- [SUPPLIED INFORMATION]
+++++

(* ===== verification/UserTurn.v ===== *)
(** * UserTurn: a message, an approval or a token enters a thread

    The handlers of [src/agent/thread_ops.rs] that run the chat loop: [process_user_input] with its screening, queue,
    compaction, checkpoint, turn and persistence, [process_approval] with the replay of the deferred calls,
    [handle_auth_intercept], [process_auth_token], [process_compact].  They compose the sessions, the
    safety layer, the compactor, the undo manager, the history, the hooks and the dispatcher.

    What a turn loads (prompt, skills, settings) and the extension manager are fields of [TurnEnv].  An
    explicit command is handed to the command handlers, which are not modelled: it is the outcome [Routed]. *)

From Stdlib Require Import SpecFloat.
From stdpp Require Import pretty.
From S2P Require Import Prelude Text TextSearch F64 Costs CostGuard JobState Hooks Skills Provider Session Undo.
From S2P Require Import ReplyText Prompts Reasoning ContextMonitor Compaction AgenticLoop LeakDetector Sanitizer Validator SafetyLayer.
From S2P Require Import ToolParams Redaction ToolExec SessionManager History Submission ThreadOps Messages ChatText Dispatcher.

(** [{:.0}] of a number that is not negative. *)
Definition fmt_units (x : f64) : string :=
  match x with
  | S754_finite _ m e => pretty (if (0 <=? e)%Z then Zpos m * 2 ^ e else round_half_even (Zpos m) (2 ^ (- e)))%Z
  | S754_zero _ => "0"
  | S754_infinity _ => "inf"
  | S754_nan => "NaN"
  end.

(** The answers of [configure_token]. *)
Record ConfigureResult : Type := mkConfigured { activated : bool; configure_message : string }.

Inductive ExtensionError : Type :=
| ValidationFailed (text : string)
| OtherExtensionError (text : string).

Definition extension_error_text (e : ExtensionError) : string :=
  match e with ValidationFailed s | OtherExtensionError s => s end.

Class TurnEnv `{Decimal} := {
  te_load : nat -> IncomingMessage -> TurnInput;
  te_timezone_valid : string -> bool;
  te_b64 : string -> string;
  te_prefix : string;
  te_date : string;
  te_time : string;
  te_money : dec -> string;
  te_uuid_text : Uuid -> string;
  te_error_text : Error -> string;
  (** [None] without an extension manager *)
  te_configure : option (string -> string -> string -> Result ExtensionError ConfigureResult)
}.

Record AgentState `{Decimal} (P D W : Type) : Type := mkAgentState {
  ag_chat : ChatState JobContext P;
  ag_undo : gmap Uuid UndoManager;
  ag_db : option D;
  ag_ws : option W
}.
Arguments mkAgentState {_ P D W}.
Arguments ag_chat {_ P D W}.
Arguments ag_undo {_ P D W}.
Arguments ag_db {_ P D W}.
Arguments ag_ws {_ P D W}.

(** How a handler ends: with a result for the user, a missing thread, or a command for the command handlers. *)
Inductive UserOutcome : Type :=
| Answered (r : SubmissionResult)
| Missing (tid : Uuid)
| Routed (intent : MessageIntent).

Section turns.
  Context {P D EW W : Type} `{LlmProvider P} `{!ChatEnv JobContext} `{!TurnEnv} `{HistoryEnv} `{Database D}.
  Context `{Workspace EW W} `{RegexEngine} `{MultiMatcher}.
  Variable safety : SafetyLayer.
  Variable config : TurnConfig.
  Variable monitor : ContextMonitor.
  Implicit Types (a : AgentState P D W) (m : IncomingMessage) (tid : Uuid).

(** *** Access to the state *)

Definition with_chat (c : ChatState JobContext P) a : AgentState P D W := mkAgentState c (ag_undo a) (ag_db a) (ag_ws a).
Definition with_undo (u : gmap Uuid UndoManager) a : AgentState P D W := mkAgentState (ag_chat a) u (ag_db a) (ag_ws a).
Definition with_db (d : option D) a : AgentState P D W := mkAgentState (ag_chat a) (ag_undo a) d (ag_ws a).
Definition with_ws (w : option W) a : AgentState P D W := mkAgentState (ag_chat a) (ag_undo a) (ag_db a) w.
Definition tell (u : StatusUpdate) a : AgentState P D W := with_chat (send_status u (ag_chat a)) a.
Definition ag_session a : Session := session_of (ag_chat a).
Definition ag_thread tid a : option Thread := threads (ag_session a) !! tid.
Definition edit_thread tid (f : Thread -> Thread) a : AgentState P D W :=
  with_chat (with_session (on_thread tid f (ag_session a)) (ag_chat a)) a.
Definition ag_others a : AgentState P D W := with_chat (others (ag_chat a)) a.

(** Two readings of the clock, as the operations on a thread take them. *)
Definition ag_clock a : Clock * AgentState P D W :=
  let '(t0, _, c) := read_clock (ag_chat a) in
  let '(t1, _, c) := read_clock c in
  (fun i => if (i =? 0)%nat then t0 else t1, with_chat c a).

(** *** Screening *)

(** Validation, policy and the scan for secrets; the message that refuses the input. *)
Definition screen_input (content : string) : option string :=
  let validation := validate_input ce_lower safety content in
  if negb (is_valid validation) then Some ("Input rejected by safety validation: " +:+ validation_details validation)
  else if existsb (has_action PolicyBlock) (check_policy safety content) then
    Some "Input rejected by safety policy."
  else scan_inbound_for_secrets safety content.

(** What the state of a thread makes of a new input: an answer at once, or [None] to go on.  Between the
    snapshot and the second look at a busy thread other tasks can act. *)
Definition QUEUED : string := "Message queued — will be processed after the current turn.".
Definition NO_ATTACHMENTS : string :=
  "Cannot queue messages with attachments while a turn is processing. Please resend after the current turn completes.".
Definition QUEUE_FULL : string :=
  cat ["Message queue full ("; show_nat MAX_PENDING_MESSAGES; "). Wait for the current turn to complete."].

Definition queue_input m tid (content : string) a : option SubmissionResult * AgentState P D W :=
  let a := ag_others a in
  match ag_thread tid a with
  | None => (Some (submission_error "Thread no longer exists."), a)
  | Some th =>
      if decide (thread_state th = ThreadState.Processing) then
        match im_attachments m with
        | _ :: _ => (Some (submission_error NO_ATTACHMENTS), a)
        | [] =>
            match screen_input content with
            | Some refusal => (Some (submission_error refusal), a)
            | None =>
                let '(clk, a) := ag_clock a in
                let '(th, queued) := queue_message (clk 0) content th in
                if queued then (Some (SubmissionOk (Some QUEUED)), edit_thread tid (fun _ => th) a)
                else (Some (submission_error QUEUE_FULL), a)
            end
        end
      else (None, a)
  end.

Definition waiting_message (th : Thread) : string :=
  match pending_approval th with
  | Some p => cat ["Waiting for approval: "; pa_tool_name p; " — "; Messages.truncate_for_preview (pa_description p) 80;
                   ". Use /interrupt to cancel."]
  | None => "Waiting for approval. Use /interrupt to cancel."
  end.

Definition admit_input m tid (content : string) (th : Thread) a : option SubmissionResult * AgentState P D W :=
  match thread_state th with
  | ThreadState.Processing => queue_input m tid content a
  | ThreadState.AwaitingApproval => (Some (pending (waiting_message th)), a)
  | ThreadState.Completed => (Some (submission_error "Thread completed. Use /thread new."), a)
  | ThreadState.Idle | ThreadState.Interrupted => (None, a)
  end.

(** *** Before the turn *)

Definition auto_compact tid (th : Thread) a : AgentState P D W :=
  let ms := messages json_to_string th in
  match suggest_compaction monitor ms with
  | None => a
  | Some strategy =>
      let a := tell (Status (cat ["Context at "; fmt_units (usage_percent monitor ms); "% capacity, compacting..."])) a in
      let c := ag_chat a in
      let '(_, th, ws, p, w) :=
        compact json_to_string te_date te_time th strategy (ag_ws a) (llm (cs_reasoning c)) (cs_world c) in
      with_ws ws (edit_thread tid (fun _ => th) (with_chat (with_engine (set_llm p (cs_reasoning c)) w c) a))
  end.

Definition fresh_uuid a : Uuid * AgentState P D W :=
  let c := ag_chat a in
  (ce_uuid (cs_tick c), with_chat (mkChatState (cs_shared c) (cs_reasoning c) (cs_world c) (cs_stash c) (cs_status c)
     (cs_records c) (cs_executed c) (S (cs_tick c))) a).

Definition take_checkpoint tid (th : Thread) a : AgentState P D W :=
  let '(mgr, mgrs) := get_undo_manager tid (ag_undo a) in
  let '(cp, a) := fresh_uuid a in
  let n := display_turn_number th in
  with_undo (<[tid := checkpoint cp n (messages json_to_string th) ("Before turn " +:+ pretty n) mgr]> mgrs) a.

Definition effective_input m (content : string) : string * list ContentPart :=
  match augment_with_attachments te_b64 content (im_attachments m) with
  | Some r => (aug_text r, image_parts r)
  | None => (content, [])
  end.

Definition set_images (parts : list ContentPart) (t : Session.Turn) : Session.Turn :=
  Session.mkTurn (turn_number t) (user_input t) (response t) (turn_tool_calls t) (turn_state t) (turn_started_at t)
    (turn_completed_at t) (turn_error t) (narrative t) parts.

+++++

- [TASK GOAL] All lines above that include the word "Arguments" should be located and copied.

- [EXERCISE SOLUTION]
Arguments mkAgentState {_ P D W}.
Arguments ag_chat {_ P D W}.
Arguments ag_undo {_ P D W}.
Arguments ag_db {_ P D W}.
Arguments ag_ws {_ P D W}.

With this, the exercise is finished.